(** ** The resent message *)

(** The first difficulty is resent for exactly the configured delay: the sleeps between
    the sends add up to it, none is longer than 30 seconds or empty, and there are as many
    as the delay has (begun) half minutes. *)
Theorem resend_delays_exact total_delay fuel :
  (total_delay <= 30 * N.of_nat fuel)%N →
  let sleeps := resend_delays fuel 0 total_delay in
  foldr N.add 0%N sleeps = total_delay ∧ Forall (λ s, 0 < s <= 30)%N sleeps ∧
  N.of_nat (length sleeps) = ((total_delay + 29) / 30)%N.
Proof.
  assert (∀ fuel elapsed, (elapsed <= total_delay)%N →
    (total_delay - elapsed <= 30 * N.of_nat fuel)%N →
    let sleeps := resend_delays fuel elapsed total_delay in
    foldr N.add 0%N sleeps = (total_delay - elapsed)%N ∧ Forall (λ s, 0 < s <= 30)%N sleeps ∧
    N.of_nat (length sleeps) = ((total_delay - elapsed + 29) / 30)%N) as H.
  { clear fuel. induction fuel as [|fuel IH]; intros elapsed He Hf; cbn [resend_delays].
    { replace (total_delay - elapsed)%N with 0%N by lia. done. }
    destruct (N.ltb_spec elapsed total_delay); cbn -[N.div].
    2: { by replace (total_delay - elapsed)%N with 0%N by lia. }
    unfold repeat_interval. set (sleep := N.min 30 (total_delay - elapsed)).
    destruct (IH (elapsed + sleep)%N) as (H1 & H2 & H3); [lia..|].
    rewrite H1. split; [lia|]. split; [constructor; [lia|done]|].
    rewrite Nat2N.inj_succ, H3. destruct (N.le_gt_cases 30 (total_delay - elapsed)).
    - replace (total_delay - elapsed + 29)%N with
        (1 * 30 + (total_delay - (elapsed + sleep) + 29))%N by lia.
      rewrite N.div_add_l by done. lia.
    - replace (total_delay - (elapsed + sleep) + 29)%N with 29%N by lia.
      change (29 / 30)%N with 0%N. apply N.div_unique with (total_delay - elapsed - 1)%N; lia. }
  intros Hf. destruct (H fuel 0%N ltac:(lia) ltac:(lia)) as (H1 & H2 & H3).
  rewrite N.sub_0_r in *. done.
Qed.
Lemma resend_delays_exact_witness :
  foldr N.add 0%N (resend_delays 4 0 100) = 100%N ∧ length (resend_delays 4 0 100) = 4.
Proof.
  destruct (resend_delays_exact 100 4 ltac:(lia)) as (H & _). split; [exact H|reflexivity].
Defined.

(** ** Sessions *)

(** What the changes of the log give to the channel and take from it. *)
Definition credits (log : list ChannelChange) : list f32 :=
  log ≫= λ c, match c with Added h => [h] | Reconciled _ new => [new] | Subtracted _ => [] end.
Definition debits (log : list ChannelChange) : list f32 :=
  log ≫= λ c, match c with Added _ => [] | Reconciled old _ => [old] | Subtracted h => [h] end.

Definition occurrences (x : f32) (l : list f32) : nat :=
  sum_list_with (λ y, if decide (y = x) then 1 else 0) l.
Definition balanced (log : list ChannelChange) : Prop :=
  ∀ x, occurrences x (credits log) = occurrences x (debits log).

+++++

Write the entries again, exactly as they stand.

** Exercise result **
(** ** The resent message *)

(** The first difficulty is resent for exactly the configured delay: the sleeps between
    the sends add up to it, none is longer than 30 seconds or empty, and there are as many
    as the delay has (begun) half minutes. *)
Theorem resend_delays_exact total_delay fuel :
  (total_delay <= 30 * N.of_nat fuel)%N →
  let sleeps := resend_delays fuel 0 total_delay in
  foldr N.add 0%N sleeps = total_delay ∧ Forall (λ s, 0 < s <= 30)%N sleeps ∧
  N.of_nat (length sleeps) = ((total_delay + 29) / 30)%N.
Proof.
  assert (∀ fuel elapsed, (elapsed <= total_delay)%N →
    (total_delay - elapsed <= 30 * N.of_nat fuel)%N →
    let sleeps := resend_delays fuel elapsed total_delay in
    foldr N.add 0%N sleeps = (total_delay - elapsed)%N ∧ Forall (λ s, 0 < s <= 30)%N sleeps ∧
    N.of_nat (length sleeps) = ((total_delay - elapsed + 29) / 30)%N) as H.
  { clear fuel. induction fuel as [|fuel IH]; intros elapsed He Hf; cbn [resend_delays].
    { replace (total_delay - elapsed)%N with 0%N by lia. done. }
    destruct (N.ltb_spec elapsed total_delay); cbn -[N.div].
    2: { by replace (total_delay - elapsed)%N with 0%N by lia. }
    unfold repeat_interval. set (sleep := N.min 30 (total_delay - elapsed)).
    destruct (IH (elapsed + sleep)%N) as (H1 & H2 & H3); [lia..|].
    rewrite H1. split; [lia|]. split; [constructor; [lia|done]|].
    rewrite Nat2N.inj_succ, H3. destruct (N.le_gt_cases 30 (total_delay - elapsed)).
    - replace (total_delay - elapsed + 29)%N with
        (1 * 30 + (total_delay - (elapsed + sleep) + 29))%N by lia.
      rewrite N.div_add_l by done. lia.
    - replace (total_delay - (elapsed + sleep) + 29)%N with 29%N by lia.
      change (29 / 30)%N with 0%N. apply N.div_unique with (total_delay - elapsed - 1)%N; lia. }
  intros Hf. destruct (H fuel 0%N ltac:(lia) ltac:(lia)) as (H1 & H2 & H3).
  rewrite N.sub_0_r in *. done.
Qed.
Lemma resend_delays_exact_witness :
  foldr N.add 0%N (resend_delays 4 0 100) = 100%N ∧ length (resend_delays 4 0 100) = 4.
Proof.
  destruct (resend_delays_exact 100 4 ltac:(lia)) as (H & _). split; [exact H|reflexivity].
Defined.

(** ** Sessions *)

(** What the changes of the log give to the channel and take from it. *)
Definition credits (log : list ChannelChange) : list f32 :=
  log ≫= λ c, match c with Added h => [h] | Reconciled _ new => [new] | Subtracted _ => [] end.
Definition debits (log : list ChannelChange) : list f32 :=
  log ≫= λ c, match c with Added _ => [] | Reconciled old _ => [old] | Subtracted h => [h] end.

Definition occurrences (x : f32) (l : list f32) : nat :=
  sum_list_with (λ y, if decide (y = x) then 1 else 0) l.
Definition balanced (log : list ChannelChange) : Prop :=
  ∀ x, occurrences x (credits log) = occurrences x (debits log).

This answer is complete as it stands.